The second annual Purpose Awards were presented at a separate event hosted by Jay Shetty on October 18, 2018. The awards were followed by a Creator Summit which featured panels in which creators discussed mental health and suicide prevention. Purpose Award honorees are listed in bold.
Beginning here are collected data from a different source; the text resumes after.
(** ** C10: selection of the fetch *)

(** C10: the fetch is chosen by two substring tests on the sense value:
    a sense that occurs in the literal with the quoted CURR (the empty
    string does) gives the current fetch and the key "current"; failing
    that, a sense that occurs in the literal with the quoted VOLT gives the
    voltage fetch and the key "voltage"; every other sense gives the DVM
    fetch, and its data goes under "voltage" too. *)
Theorem fetch_branch_selection np_array_f b s secs :
  srq_raised (bus s) = true ->
  Z.land (event_after_wait (bus s)) 32 <> 0 ->
  (forall q, is_Some (np_array_f (Py.split_comma (fetch_reply (bus s) q)))) ->
  Np.arange 0 (integration_time s * sample_points s) (integration_time s)
  = Some secs ->
  (Py.str_in (trig_sense s) (Py.quoted "CURR") = true ->
   BusQuery "FETC:ARR:CURR?" ∈ trace (Log.start_meas_sample np_array_f b s)
   /\ log_data (final (Log.start_meas_sample np_array_f b s)) !! "current"
      = np_array_f (Py.split_comma (fetch_reply (bus s) "FETC:ARR:CURR?"))
   /\ log_data (final (Log.start_meas_sample np_array_f b s)) !! "voltage"
      = None)
  /\ (Py.str_in (trig_sense s) (Py.quoted "CURR") = false ->
      Py.str_in (trig_sense s) (Py.quoted "VOLT") = true ->
      BusQuery "FETC:ARR:VOLT?" ∈ trace (Log.start_meas_sample np_array_f b s)
      /\ log_data (final (Log.start_meas_sample np_array_f b s)) !! "voltage"
         = np_array_f (Py.split_comma (fetch_reply (bus s) "FETC:ARR:VOLT?"))
      /\ log_data (final (Log.start_meas_sample np_array_f b s)) !! "current"
         = None)
  /\ (Py.str_in (trig_sense s) (Py.quoted "CURR") = false ->
      Py.str_in (trig_sense s) (Py.quoted "VOLT") = false ->
      BusQuery "FETC:ARR:DVM?" ∈ trace (Log.start_meas_sample np_array_f b s)
      /\ log_data (final (Log.start_meas_sample np_array_f b s)) !! "voltage"
         = np_array_f (Py.split_comma (fetch_reply (bus s) "FETC:ARR:DVM?"))
      /\ log_data (final (Log.start_meas_sample np_array_f b s)) !! "current"
         = None)
  /\ Py.str_in EmptyString (Py.quoted "CURR") = true.
Proof.
  intros Hsrq Hev%trigger_fired_iff Hparse Hsecs.
  destruct (Hparse (fetch_choice (trig_sense s)).1) as [arr Harr].
  destruct (run_data_ready np_array_f b s arr secs Hsrq Hev Harr Hsecs)
    as (Ht & _ & Hl & _).
  rewrite Ht, Hl. clear Ht Hl. unfold fetch_choice in *.
  destruct (Py.str_in (trig_sense s) (Py.quoted "CURR"));
    [|destruct (Py.str_in (trig_sense s) (Py.quoted "VOLT"))];
    cbn [fst snd] in *;
    (split; [|split; [|split]]); try discriminate; try reflexivity;
    intros; try discriminate;
    (split; [rewrite !elem_of_app; right; right; left;
             by apply list_elem_of_singleton|]);
    split; rewrite ?lookup_insert_ne, ?lookup_insert_eq, ?lookup_empty by done;
    congruence.
Qed.

Lemma fetch_branch_selection_witness :
  BusQuery "FETC:ARR:DVM?"
    ∈ trace (Log.start_meas_sample Fixture.np_accept false
               (Fixture.log (Fixture.instrument 32 0 0 [0; 32] true)
                            (Py.quoted "DVM") 0.002 5)).
Proof.
  eapply (fetch_branch_selection Fixture.np_accept false
            (Fixture.log (Fixture.instrument 32 0 0 [0; 32] true)
                         (Py.quoted "DVM") 0.002 5)).
  - reflexivity.
  - vm_compute. discriminate.
  - intros q. eexists. reflexivity.
  - vm_compute. reflexivity.
  - reflexivity.
  - reflexivity.
Defined.

(** * Further properties *)

(** ** Text: case and substrings *)

Lemma append_cons x (a b : string) : String x a +:+ b = String x (a +:+ b).
Proof. reflexivity. Qed.

Lemma append_assoc (a b c : string) : (a +:+ b) +:+ c = a +:+ b +:+ c.
Proof. induction a as [|x a IH]; [done|]. by rewrite !append_cons, IH. Qed.

Lemma lower_app a b :
  PyText.lower (a +:+ b) = PyText.lower a +:+ PyText.lower b.
Proof.
  induction a as [|x a IH]; [done|].
  rewrite append_cons. cbn [PyText.lower]. by rewrite IH.
Qed.

Lemma upper_lower_char c :
  PyText.upper_char (PyText.lower_char c) = PyText.upper_char c.
Proof. destruct c as [[] [] [] [] [] [] [] []]; reflexivity. Qed.

Lemma upper_lower s : PyText.upper (PyText.lower s) = PyText.upper s.
Proof.
  induction s as [|c s IH]; [done|]. cbn. by rewrite IH, upper_lower_char.
Qed.

Lemma upper_idem_char c :
  PyText.upper_char (PyText.upper_char c) = PyText.upper_char c.
Proof. destruct c as [[] [] [] [] [] [] [] []]; reflexivity. Qed.

Lemma str_in_middle a p q : Py.str_in a (p +:+ a +:+ q) = true.
Proof. apply str_in_iff. eauto. Qed.

Lemma str_in_lower a b :
  Py.str_in a b = true -> Py.str_in (PyText.lower a) (PyText.lower b) = true.
Proof.
  intros (p & q & ->)%str_in_iff. rewrite !lower_app. apply str_in_middle.
Qed.

(** A member of a tuple occurs in the text the tuple prints as. *)
Lemma member_in_join m t :
  m ∈ t ->
  exists p q, PyText.join ", " (map PyText.repr_str t) = p +:+ m +:+ q.
Proof.
  induction t as [|a t IH]; [by intros ?%elem_of_nil|].
  intros [->|Hm]%elem_of_cons.
  - destruct t as [|b t].
    + exists "'", "'". reflexivity.
    + exists "'", ("'" +:+ ", " +:+ PyText.join ", " (map PyText.repr_str (b :: t))).
      cbn [map PyText.join]. unfold PyText.repr_str at 1.
      by rewrite !append_assoc.
  - destruct (IH Hm) as (p & q & Hpq).
    destruct t as [|b t]; [by apply elem_of_nil in Hm|].
    exists (PyText.repr_str a +:+ ", " +:+ p), q.
    change (PyText.join ", " (map PyText.repr_str (a :: b :: t)))
      with (PyText.repr_str a +:+ ", "
            +:+ PyText.join ", " (map PyText.repr_str (b :: t))).
    by rewrite Hpq, !append_assoc.
Qed.

Lemma member_in_repr m t :
  m ∈ t -> Py.str_in m (PyText.str_tuple_repr t) = true.
Proof.
  intros Hm. apply str_in_iff.
  destruct (member_in_join m t Hm) as (p & q & Hpq).
  destruct t as [|a [|b t]].
  - by apply elem_of_nil in Hm.
  - apply list_elem_of_singleton in Hm as ->.
    exists "('", "',)". unfold PyText.str_tuple_repr, PyText.repr_str.
    by rewrite !append_assoc.
  - exists ("(" +:+ p), (q +:+ ")").
    unfold PyText.str_tuple_repr. by rewrite Hpq, !append_assoc.
Qed.

(** The text of a tuple of two or more elements has a comma and a space
    between the first two. *)
Lemma separator_in_repr a b t :
  Py.str_in ", " (PyText.str_tuple_repr (a :: b :: t)) = true.
Proof.
  apply str_in_iff.
  exists ("(" +:+ PyText.repr_str a),
    (PyText.join ", " (map PyText.repr_str (b :: t)) +:+ ")").
  unfold PyText.str_tuple_repr.
  change (PyText.join ", " (map PyText.repr_str (a :: b :: t)))
    with (PyText.repr_str a +:+ ", "
          +:+ PyText.join ", " (map PyText.repr_str (b :: t))).
  by rewrite !append_assoc.
Qed.

Lemma str_in_empty b : Py.str_in EmptyString b = true.
Proof. apply str_in_iff. by exists EmptyString, b. Qed.

(** ** The validators on [str] *)

(** A member in any letter case passes the substring test. *)
Lemma str_tuple_member validation_set m v :
  m ∈ validation_set ->
  PyText.lower v = PyText.lower m ->
  ValidateText.str_tuple validation_set (PyText.Str v)
  = inl (PyText.upper v).
Proof.
  intros Hm Hv. unfold ValidateText.str_tuple, ValidateText.find_element.
  rewrite Hv, str_in_lower by (by apply member_in_repr).
  by rewrite <- Hv, upper_lower.
Qed.

(** X1: [str_tuple] accepts every member of its validation set written in
    any letter case, and returns it in upper case. The set is one of
    plain texts and the value is ASCII, where [str_tuple_repr] and [lower]
    are Python's. *)
Theorem str_tuple_accepts_members validation_set m v :
  Forall (fun x => PyText.plain x = true) validation_set ->
  PyText.is_ascii v = true ->
  m ∈ validation_set ->
  PyText.lower v = PyText.lower m ->
  ValidateText.str_tuple validation_set (PyText.Str v)
  = inl (PyText.upper v).
Proof.
  intros _ _ Hm Hv. by apply str_tuple_member with m.
Qed.

Lemma str_tuple_accepts_members_witness :
  ValidateText.source (PyText.Str "Bus") = inl "BUS".
Proof.
  apply (str_tuple_accepts_members ["int"; "ext"; "bus"] "bus" "Bus").
  - repeat constructor.
  - reflexivity.
  - set_solver.
  - reflexivity.
Defined.

(** X2: the test of [str_tuple] is a substring test on the printed tuple,
    so values that are no member pass as well: the empty text always,
    and, for a set of two or more, the separator [", "]. A value passes
    exactly when its lower case occurs in the lower case of the print. *)
Theorem str_tuple_accepts_fragments validation_set :
  Forall (fun x => PyText.plain x = true) validation_set ->
  ValidateText.str_tuple validation_set (PyText.Str EmptyString)
  = inl EmptyString
  /\ ((2 <= length validation_set)%nat ->
      ValidateText.str_tuple validation_set (PyText.Str ", ") = inl ", ")
  /\ (forall v,
        PyText.is_ascii v = true ->
        (exists txt, ValidateText.str_tuple validation_set (PyText.Str v)
                     = inl txt)
        <-> exists p q,
              PyText.lower (PyText.str_tuple_repr validation_set)
              = p +:+ PyText.lower v +:+ q).
Proof.
  intros _. unfold ValidateText.str_tuple, ValidateText.find_element.
  split; [|split].
  - cbn [PyText.lower]. by rewrite str_in_empty.
  - destruct validation_set as [|a [|b t]]; cbn [length]; [lia|lia|].
    intros _.
    by rewrite (str_in_lower ", " _ (separator_in_repr a b t)).
  - intros v _. rewrite <- str_in_iff.
    destruct (Py.str_in _ _); split; eauto; try done.
    intros [txt Ht]. discriminate.
Qed.

Lemma str_tuple_accepts_fragments_witness :
  ValidateText.slope (PyText.Str ", ") = inl ", "
  /\ exists txt, ValidateText.source (PyText.Str "T', 'E") = inl txt.
Proof.
  destruct (str_tuple_accepts_fragments ["pos"; "neg"; "eith"])
    as (_ & H & _); [repeat constructor|].
  destruct (str_tuple_accepts_fragments ["int"; "ext"; "bus"])
    as (_ & _ & H'); [repeat constructor|].
  split; [apply H; cbn; lia|].
  apply H'; [reflexivity|]. by exists "('in", "xt', 'bus')".
Defined.

(** ** Accessors with a settings dictionary *)

(** X3: [Trigger.source] called with one of int, ext, bus in any letter
    case sends the text as the caller wrote it (the upper-case text the
    validator returns is not used), then queries the source and stores
    the reply under ['source'] in the settings; it returns [None] and
    changes no register of the instrument. *)
Theorem trigger_source_set _trig v m s :
  PyText.is_ascii v = true ->
  m ∈ ["int"; "ext"; "bus"] ->
  PyText.lower v = m ->
  trace (Accessors.Trigger_source _trig (PyText.Str v) s)
  = [BusWrite ("TRIG:ACQ:SOUR " +:+ v) None; BusQuery "TRIG:ACQ:SOUR?"]
  /\ result (Accessors.Trigger_source _trig (PyText.Str v) s)
     = Ret (None,
            Some (<["source" := dev_reply "TRIG:ACQ:SOUR?" (bus s)]> _trig))
  /\ bus (final (Accessors.Trigger_source _trig (PyText.Str v) s)) = bus s.
Proof.
  intros _ Hm Hv.
  assert (PyText.lower v = PyText.lower m) as Hl.
  { rewrite <- Hv.
    clear. induction v as [|c v IH]; [done|]. cbn [PyText.lower].
    rewrite <- IH. f_equal.
    destruct c as [[] [] [] [] [] [] [] []]; reflexivity. }
  unfold Accessors.Trigger_source, CommandDict.read_write, ValidateText.source.
  rewrite (str_tuple_member _ m v Hm Hl). by destruct s as [[]].
Qed.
| Creator Award | Mike Rowe; Molly Burke; Shalom Blac; |
| Company or Brand Award | The Dodo; GoFundMe; Walgreens, Red Nose Day; |
| Nonprofit or NGO Award | Peacemaker Corps Association – Peace in the Streets; Special Books by Special Kids; Thirst Project; |
| Campaign Award | Extra Life, Team Rooster Teeth – Children's Miracle Network Hospitals; MTV – Parkland Response; YouTube – Creators for Change; |
| Uniter Award | One Million Acts of Good – Ellen DeGeneres – Cheerios; |
| Legacy Award | Tyler Oakley; |

== Reception ==
Kathryn Lindsay of Refinery29 praised the diversity of nominees for the awards. PinkNews, Pride.com, and Gay Star News highlighted YouTuber Anna Akana's acceptance speech in which she came out as a queer woman. The event had an increased livestream viewership of 73% compared with the previous year.